### Problem to work on
Copy every line of the data that includes the string "simpl".

Available data section start

Lemma plain_getitem row key : plain (getitem row key).
Proof. unfold getitem. destruct (row !! key); exact I. Qed.

Lemma plain_int_field row key : plain (int_field row key).
Proof.
  unfold int_field, getitem. destruct (row !! key) as [v |]; [| exact I].
  destruct (py_int v); exact I.
Qed.

Lemma plain_float_field row key : plain (float_field row key).
Proof.
  unfold float_field, getitem. destruct (row !! key) as [v |]; [| exact I].
  destruct (py_float v); exact I.
Qed.

Lemma plain_float_get row key : plain (float_get row key).
Proof.
  unfold float_get. destruct (row !! key) as [v |]; [| exact I].
  destruct (py_float v); exact I.
Qed.

Lemma plain_comprehension {A B} (f : A -> exn + B) xs :
  (forall x, plain (f x)) -> plain (comprehension f xs).
Proof.
  intros Hf. induction xs as [| x xs IH]; simpl; [exact I |].
  specialize (Hf x). destruct (f x) as [e | y]; [exact Hf |].
  destruct (comprehension f xs); [exact IH | exact I].
Qed.

Lemma plain_group_row m row : plain (group_row m row).
Proof.
  unfold group_row. destruct (negb (has "size_class" row)); [exact I |].
  pose proof (plain_int_field row "size_class") as H1.
  destruct (int_field row "size_class"); [exact H1 |].
  pose proof (plain_int_field row "requested") as H2.
  destruct (int_field row "requested"); [exact H2 |].
  pose proof (plain_int_field row "wasted") as H3.
  destruct (int_field row "wasted"); [exact H3 |].
  pose proof (plain_float_field row "efficiency_pct") as H4.
  destruct (float_field row "efficiency_pct"); [exact H4 | exact I].
Qed.

Lemma plain_group_rows data : forall m, plain (group_rows m data).
Proof.
  induction data as [| row data IH]; intros m; simpl; [exact I |].
  pose proof (plain_group_row m row) as H.
  destruct (group_row m row); [exact H | apply IH].
Qed.

Lemma plain_class_of m sc : plain (class_of m sc).
Proof. unfold class_of. destruct (m !! sc); exact I. Qed.

Lemma plain_growth_of rss_values : plain (growth_of rss_values).
Proof.
  unfold growth_of. destruct (rss_values !! 0%nat) as [i |]; [| exact I].
  destruct (rss_values !! _) as [f |]; [| exact I].
  destruct (i =? 0)%float; exact I.
Qed.

Create HintDb plain_db.
#[local] Hint Resolve plain_getitem plain_int_field plain_float_field plain_float_get
  plain_group_rows plain_class_of plain_growth_of : plain_db.
#[local] Hint Extern 2 (plain (comprehension _ _)) =>
  apply plain_comprehension; intros : plain_db.

Ltac tidy_steps :=
  repeat first
    [ apply tidy_bind_lift; [ | intros ? ]
    | apply tidy_emit_then; eexists; reflexivity
    | apply tidy_emit
    | apply tidy_ret ].

Section RendererFailure.

Variable np_mean : list float -> float.

Lemma tidy_plot_fragmentation data out : tidy (plot_fragmentation np_mean data out).
Proof.
  destruct data as [| row data]; [exact I |].
  unfold plot_fragmentation. tidy_steps.
  - apply plain_group_rows.
  - apply plain_comprehension. intros sc.
    pose proof (plain_class_of a sc) as H. destruct (class_of a sc); [exact H | exact I].
  - apply plain_comprehension. intros sc.
    pose proof (plain_class_of a sc) as H. destruct (class_of a sc); [exact H | exact I].
Qed.

Lemma tidy_plot_latency_comparison data out : tidy (plot_latency_comparison data out).
Proof.
  destruct data as [| row data]; [exact I |].
  unfold plot_latency_comparison.
  destruct (List.filter (op_is "alloc") (row :: data)) as [| alloc_row ?]; [exact I |].
  tidy_steps.
  - auto with plain_db.
  - apply plain_comprehension. intros m.
    destruct (List.filter (op_is "free") (row :: data)); [exact I | auto with plain_db].
Qed.

Lemma tidy_plot_latency_cdf data out : tidy (plot_latency_cdf data out).
Proof.
  unfold plot_latency_cdf.
  destruct (List.filter (op_is "alloc") data) as [| alloc_row ?]; [exact I |].
  tidy_steps. auto with plain_db.
Qed.

Lemma tidy_plot_rss_over_time data out : tidy (plot_rss_over_time data out).
Proof.
  destruct data as [| row data]; [exact I |].
  unfold plot_rss_over_time.
  apply tidy_bind_lift; [auto with plain_db |].
  intros cycles.
  apply tidy_bind_lift; [auto with plain_db |].
  intros rss_values.
  apply tidy_bind_lift; [auto with plain_db |].
  intros allocated.
  apply tidy_bind_lift; [auto with plain_db |].
  intros recycled.
  destruct rss_values as [| x xs].
  - apply tidy_bind_ret. tidy_steps.
  - rewrite bind_assoc. apply tidy_bind_lift; [auto with plain_db |].
    intros g. apply tidy_bind_ret. tidy_steps.
Qed.

Lemma tidy_plot_summary_card latency_data frag_data out :
  tidy (plot_summary_card np_mean latency_data frag_data out).
Proof.
  unfold plot_summary_card.
  apply tidy_bind_lift; [auto with plain_db |]. intros p50.
  apply tidy_bind_lift; [auto with plain_db |]. intros p99.
  apply tidy_bind_lift; [auto with plain_db |]. intros p999.
  destruct frag_data as [| row frag_data].
  - apply tidy_bind_ret. tidy_steps.
  - rewrite bind_assoc.
    apply tidy_bind_lift; [auto with plain_db |].
    intros efficiencies. apply tidy_bind_ret. tidy_steps.
Qed.

Lemma tidy_when c (m : io unit) : tidy m -> tidy (when c m).
Proof. destruct c; simpl; [trivial | intros _; exact I]. Qed.

Lemma tidy_render_steps latency_data frag_data rss_data out :
  Forall tidy (render_steps np_mean latency_data frag_data rss_data out).
Proof.
  unfold render_steps. repeat constructor; apply tidy_when.
  - apply tidy_plot_latency_comparison.
  - apply tidy_plot_latency_cdf.
  - apply tidy_plot_fragmentation.
  - apply tidy_plot_rss_over_time.
  - apply tidy_plot_summary_card.
Qed.

End RendererFailure.

(** ** The orchestrator unfolded *)

Lemma when_seq c (a b : io unit) : when c (a >> b) = (when c a >> when c b).
Proof. destruct c; reflexivity. Qed.

Lemma returns_unit (m : io unit) : returns m <-> outcome m = inr tt.
Proof.
  split; [intros [[] H]; exact H | intros H; exists tt; exact H].
Qed.

Lemma run_all_returns steps :
  Forall returns steps -> run_all steps = (concat (map events steps), inr tt).
Proof.
  induction 1 as [| s steps Hs _ IH]; [reflexivity |].
  cbn [run_all map concat]. apply returns_unit in Hs.
  destruct s as [t r]. unfold outcome in Hs; simpl in Hs; subst r.
  rewrite bind_value, IH. reflexivity.
Qed.

Lemma run_all_raises pre s post e :
  Forall returns pre -> outcome s = inl e ->
  run_all (pre ++ s :: post) = (concat (map events pre) ++ events s, inl e).
Proof.
  intros Hpre Hs. induction Hpre as [| p pre Hp _ IH].
  - cbn [app run_all map concat]. rewrite (bind_raises _ _ _ Hs). reflexivity.
  - cbn [app run_all map concat]. apply returns_unit in Hp.
    destruct p as [t r]. unfold outcome in Hp; simpl in Hp; subst r.
    rewrite bind_value, IH. unfold events, outcome; simpl.
    rewrite app_assoc. reflexivity.
Qed.

(** Either every step returns, or there is a first one that raises. *)
Lemma run_all_cases (steps : list (io unit)) :
  Forall returns steps \/
  exists pre s post e,
    steps = pre ++ s :: post /\ Forall returns pre /\ outcome s = inl e.
Proof.
  induction steps as [| s steps IH]; [left; constructor |].
  destruct (outcome s) as [e | []] eqn:Hs.
  - right. exists [], s, steps, e. repeat split; [constructor | exact Hs].
  - destruct IH as [IH | (pre & s' & post & e & -> & Hpre & Hs')].
    + left. constructor; [apply returns_unit; exact Hs | exact IH].
    + right. exists (s :: pre), s', post, e. repeat split; [| exact Hs'].
      constructor; [apply returns_unit; exact Hs | exact Hpre].
Qed.

Section Orchestrator.

Variable np_mean : list float -> float.

Lemma main_no_files fs input output :
  main np_mean fs input output [] =
  ([ Stderr ("No CSV files found in " +:+ input);
     Stderr "Run benchmarks first with --csv flag" ], inl (SystemExit 1)).
Proof. reflexivity. Qed.

Lemma main_no_rows fs input output csv_files :
  csv_files <> [] -> loaded fs input csv_files = [] ->
  main np_mean fs input output csv_files =
  (Stdout ("Found " +:+ pretty (length csv_files) +:+ " CSV file(s) in " +:+ input)
   :: map (fun f => Stdout ("Loading " +:+ f +:+ "...")) csv_files
   ++ [Stderr "No data loaded"], inl (SystemExit 1)).
Proof.
  intros Hne Hrows. destruct csv_files as [| f rest]; [congruence |].
  unfold main. rewrite load_all_spec, Hrows. reflexivity.
Qed.

Lemma main_renders fs input output csv_files :
  loaded fs input csv_files <> [] ->
  main np_mean fs input output csv_files =
  ((header fs input csv_files, inr tt) >>
   run_all (steps_of np_mean fs input output csv_files) >>
   (footer output, inr tt)).
Proof.
  intros Hrows. destruct csv_files as [| f rest]; [contradiction Hrows; reflexivity |].
  unfold main. rewrite load_all_spec. cbn [app]. unfold header.
  destruct (loaded fs input (f :: rest)) as [| row rows] eqn:Hl; [congruence |].
  unfold steps_of, render_steps. rewrite Hl. cbn [run_all].
  rewrite (bind_value (map _ _)). cbn beta iota.
  rewrite when_seq, !bind_assoc, bind_ret_l.
  set (charts := bind (when (nonempty (latency_of (row :: rows))) _) _).
  unfold emit. rewrite !bind_value. unfold events, outcome. cbn [fst snd].
  f_equal. cbn [app]. rewrite <- !app_assoc. reflexivity.
Qed.

(** The run when no renderer raises. *)
Lemma main_all_return fs input output csv_files :
  loaded fs input csv_files <> [] ->
  Forall returns (steps_of np_mean fs input output csv_files) ->
  main np_mean fs input output csv_files =
  (header fs input csv_files
   ++ concat (map events (steps_of np_mean fs input output csv_files))
   ++ footer output, inr tt).
Proof.
  intros Hrows Hall. rewrite (main_renders _ _ _ _ Hrows), (run_all_returns _ Hall).
  reflexivity.
Qed.

(** The run when a renderer raises: it stops there. *)
Lemma main_first_raise fs input output csv_files pre s post e :
  loaded fs input csv_files <> [] ->
  steps_of np_mean fs input output csv_files = pre ++ s :: post ->
  Forall returns pre -> outcome s = inl e ->
  main np_mean fs input output csv_files =
  (header fs input csv_files ++ concat (map events pre) ++ events s, inl e).
Proof.
  intros Hrows Hsteps Hpre Hs.
  rewrite (main_renders _ _ _ _ Hrows), Hsteps, (run_all_raises _ _ _ _ Hpre Hs).
  reflexivity.
Qed.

Available data section end

### Finished task
  intros Hf. induction xs as [| x xs IH]; simpl; [exact I |].
  induction data as [| row data IH]; intros m; simpl; [exact I |].
Proof. destruct c; simpl; [trivial | intros _; exact I]. Qed.
  destruct s as [t r]. unfold outcome in Hs; simpl in Hs; subst r.
    destruct p as [t r]. unfold outcome in Hp; simpl in Hp; subst r.
    rewrite bind_value, IH. unfold events, outcome; simpl.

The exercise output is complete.